◆ **Instructions for the task**
Your task is to output all the records below, word for word.

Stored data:

+---+

(* ===== verification/IfRecv.v ===== *)
(** * if_ppp.c: the bytes of the line

    The receiver against its specification on the bytes of the line: every
    byte, flags and escapes included, and where the packets go. *)

From stdpp Require Import base list numbers.
From S2P Require Export IfIn.

(** ** The specification and frames *)

Section Spec.
Context (rmap mru : Z) (rej : bool).
#[local] Notation line_run := (line_run rmap rej mru).
#[local] Notation line_byte := (line_byte rmap rej mru).

Lemma line_run_app l1 : forall st l2,
  line_run st (l1 ++ l2) =
    let '(st1, p1) := line_run st l1 in let '(st2, p2) := line_run st1 l2 in (st2, p1 ++ p2).
Proof.
  induction l1 as [|c l1 IH]; intros st l2; cbn [line_run app].
  - by destruct (line_run st l2).
  - destruct (line_byte st c) as [st1 p]. rewrite IH. destruct (line_run st1 l1) as [st2 p1].
    destruct (line_run st2 l2) as [st3 p2]. by destruct p.
Qed.

(** No flag is inside of a frame. *)
Lemma encode_no_flag tmap u : maps_agree tmap rmap -> bytes u ->
  bytes (encode tmap u) /\ Forall (fun c => (c =? PPP_FLAG) = false) (encode tmap u).
Proof.
  intros Hm. induction 1 as [|c u Hc Hu [IH1 IH2]]; [split; constructor|].
  change (encode tmap (c :: u)) with (encode1 tmap c ++ encode tmap u).
  specialize (Hm c Hc). unfold encode1. split; apply Forall_app_2; try done.
  - destruct (escapes tmap c) as [[]|]; repeat apply Forall_cons_2; try done. by apply u8_lxor.
  - destruct (escapes tmap c) as [[]|]; [|destruct Hm|done]; repeat apply Forall_cons_2; try done;
      [apply Hm|]. by destruct H.
Qed.
Lemma line_throwing l : Forall (fun c => (c =? PPP_FLAG) = false) l -> line_run Throwing l = (Throwing, []).
Proof.
  induction 1 as [|c l Hc _ IH]; [done|]. cbn [line_run]. unfold line_byte. by rewrite Hc, IH.
Qed.
Lemma line_encode1 tmap c u d l : maps_agree tmap rmap -> is_u8 c ->
  line_run (Taking false u d) (encode1 tmap c ++ l) = line_run (line_octet rej mru u d c) l.
Proof.
  intros Hm Hc. specialize (Hm c Hc). unfold encode1. destruct (escapes tmap c) as [[]|]; [| |done].
  - destruct Hm as [H1 H2]. cbn [app line_run]. unfold line_byte.
    change (PPP_ESCAPE =? PPP_FLAG) with false. change (PPP_ESCAPE <? 0x20) with false.
    cbn [andb]. rewrite Z.eqb_refl, H1, H2.
    assert (Hx : Z.lxor (Z.lxor c PPP_TRANS) PPP_TRANS = c)
      by by rewrite Z.lxor_assoc, Z.lxor_nilpotent, Z.lxor_0_r.
    rewrite Hx. by destruct (line_run (line_octet rej mru u d c) l).
  - destruct Hm as [[H1 H2] H3]. cbn [app line_run]. unfold line_byte.
    rewrite H1, H2, (proj2 (Z.eqb_neq _ _) H3). by destruct (line_run (line_octet rej mru u d c) l).
Qed.
(** The octets of a frame come out of its bytes. *)
Lemma line_encode tmap u : maps_agree tmap rmap -> bytes u -> forall v d,
  line_run (Taking false v d) (encode tmap u) =
    (match takes_all rej mru d u with Some d => Taking false (v ++ u) d | None => Throwing end, []).
Proof.
  intros Hm. induction 1 as [|c u Hc Hu IH]; intros v d; [by cbn; rewrite app_nil_r|].
  change (encode tmap (c :: u)) with (encode1 tmap c ++ encode tmap u).
  rewrite line_encode1 by done. unfold line_octet. cbn [takes_all].
  destruct (takes rej mru d c) as [d1|].
  - by rewrite IH, <- app_assoc.
  - apply line_throwing. by apply encode_no_flag.
Qed.
Lemma line_frame tmap u : maps_agree tmap rmap -> bytes u ->
  line_run rx_start (encode tmap u ++ [PPP_FLAG]) =
    (rx_start, match receive rej mru u with Some p => [p] | None => [] end).
Proof.
  intros Hm Hu. unfold rx_start. rewrite line_run_app, (line_encode tmap u Hm Hu). unfold receive.
  rewrite app_nil_l. destruct (takes_all rej mru [] u) as [d|]; [|done]. cbn. by destruct (packet_of u d).
Qed.
End Spec.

+---+

◆ **Your solution**
(* ===== verification/IfRecv.v ===== *)
(** * if_ppp.c: the bytes of the line

    The receiver against its specification on the bytes of the line: every
    byte, flags and escapes included, and where the packets go. *)

From stdpp Require Import base list numbers.
From S2P Require Export IfIn.

(** ** The specification and frames *)

Section Spec.
Context (rmap mru : Z) (rej : bool).
#[local] Notation line_run := (line_run rmap rej mru).
#[local] Notation line_byte := (line_byte rmap rej mru).

Lemma line_run_app l1 : forall st l2,
  line_run st (l1 ++ l2) =
    let '(st1, p1) := line_run st l1 in let '(st2, p2) := line_run st1 l2 in (st2, p1 ++ p2).
Proof.
  induction l1 as [|c l1 IH]; intros st l2; cbn [line_run app].
  - by destruct (line_run st l2).
  - destruct (line_byte st c) as [st1 p]. rewrite IH. destruct (line_run st1 l1) as [st2 p1].
    destruct (line_run st2 l2) as [st3 p2]. by destruct p.
Qed.

(** No flag is inside of a frame. *)
Lemma encode_no_flag tmap u : maps_agree tmap rmap -> bytes u ->
  bytes (encode tmap u) /\ Forall (fun c => (c =? PPP_FLAG) = false) (encode tmap u).
Proof.
  intros Hm. induction 1 as [|c u Hc Hu [IH1 IH2]]; [split; constructor|].
  change (encode tmap (c :: u)) with (encode1 tmap c ++ encode tmap u).
  specialize (Hm c Hc). unfold encode1. split; apply Forall_app_2; try done.
  - destruct (escapes tmap c) as [[]|]; repeat apply Forall_cons_2; try done. by apply u8_lxor.
  - destruct (escapes tmap c) as [[]|]; [|destruct Hm|done]; repeat apply Forall_cons_2; try done;
      [apply Hm|]. by destruct H.
Qed.
Lemma line_throwing l : Forall (fun c => (c =? PPP_FLAG) = false) l -> line_run Throwing l = (Throwing, []).
Proof.
  induction 1 as [|c l Hc _ IH]; [done|]. cbn [line_run]. unfold line_byte. by rewrite Hc, IH.
Qed.
Lemma line_encode1 tmap c u d l : maps_agree tmap rmap -> is_u8 c ->
  line_run (Taking false u d) (encode1 tmap c ++ l) = line_run (line_octet rej mru u d c) l.
Proof.
  intros Hm Hc. specialize (Hm c Hc). unfold encode1. destruct (escapes tmap c) as [[]|]; [| |done].
  - destruct Hm as [H1 H2]. cbn [app line_run]. unfold line_byte.
    change (PPP_ESCAPE =? PPP_FLAG) with false. change (PPP_ESCAPE <? 0x20) with false.
    cbn [andb]. rewrite Z.eqb_refl, H1, H2.
    assert (Hx : Z.lxor (Z.lxor c PPP_TRANS) PPP_TRANS = c)
      by by rewrite Z.lxor_assoc, Z.lxor_nilpotent, Z.lxor_0_r.
    rewrite Hx. by destruct (line_run (line_octet rej mru u d c) l).
  - destruct Hm as [[H1 H2] H3]. cbn [app line_run]. unfold line_byte.
    rewrite H1, H2, (proj2 (Z.eqb_neq _ _) H3). by destruct (line_run (line_octet rej mru u d c) l).
Qed.
(** The octets of a frame come out of its bytes. *)
Lemma line_encode tmap u : maps_agree tmap rmap -> bytes u -> forall v d,
  line_run (Taking false v d) (encode tmap u) =
    (match takes_all rej mru d u with Some d => Taking false (v ++ u) d | None => Throwing end, []).
Proof.
  intros Hm. induction 1 as [|c u Hc Hu IH]; intros v d; [by cbn; rewrite app_nil_r|].
  change (encode tmap (c :: u)) with (encode1 tmap c ++ encode tmap u).
  rewrite line_encode1 by done. unfold line_octet. cbn [takes_all].
  destruct (takes rej mru d c) as [d1|].
  - by rewrite IH, <- app_assoc.
  - apply line_throwing. by apply encode_no_flag.
Qed.
Lemma line_frame tmap u : maps_agree tmap rmap -> bytes u ->
  line_run rx_start (encode tmap u ++ [PPP_FLAG]) =
    (rx_start, match receive rej mru u with Some p => [p] | None => [] end).
Proof.
  intros Hm Hu. unfold rx_start. rewrite line_run_app, (line_encode tmap u Hm Hu). unfold receive.
  rewrite app_nil_l. destruct (takes_all rej mru [] u) as [d|]; [|done]. cbn. by destruct (packet_of u d).
Qed.
End Spec.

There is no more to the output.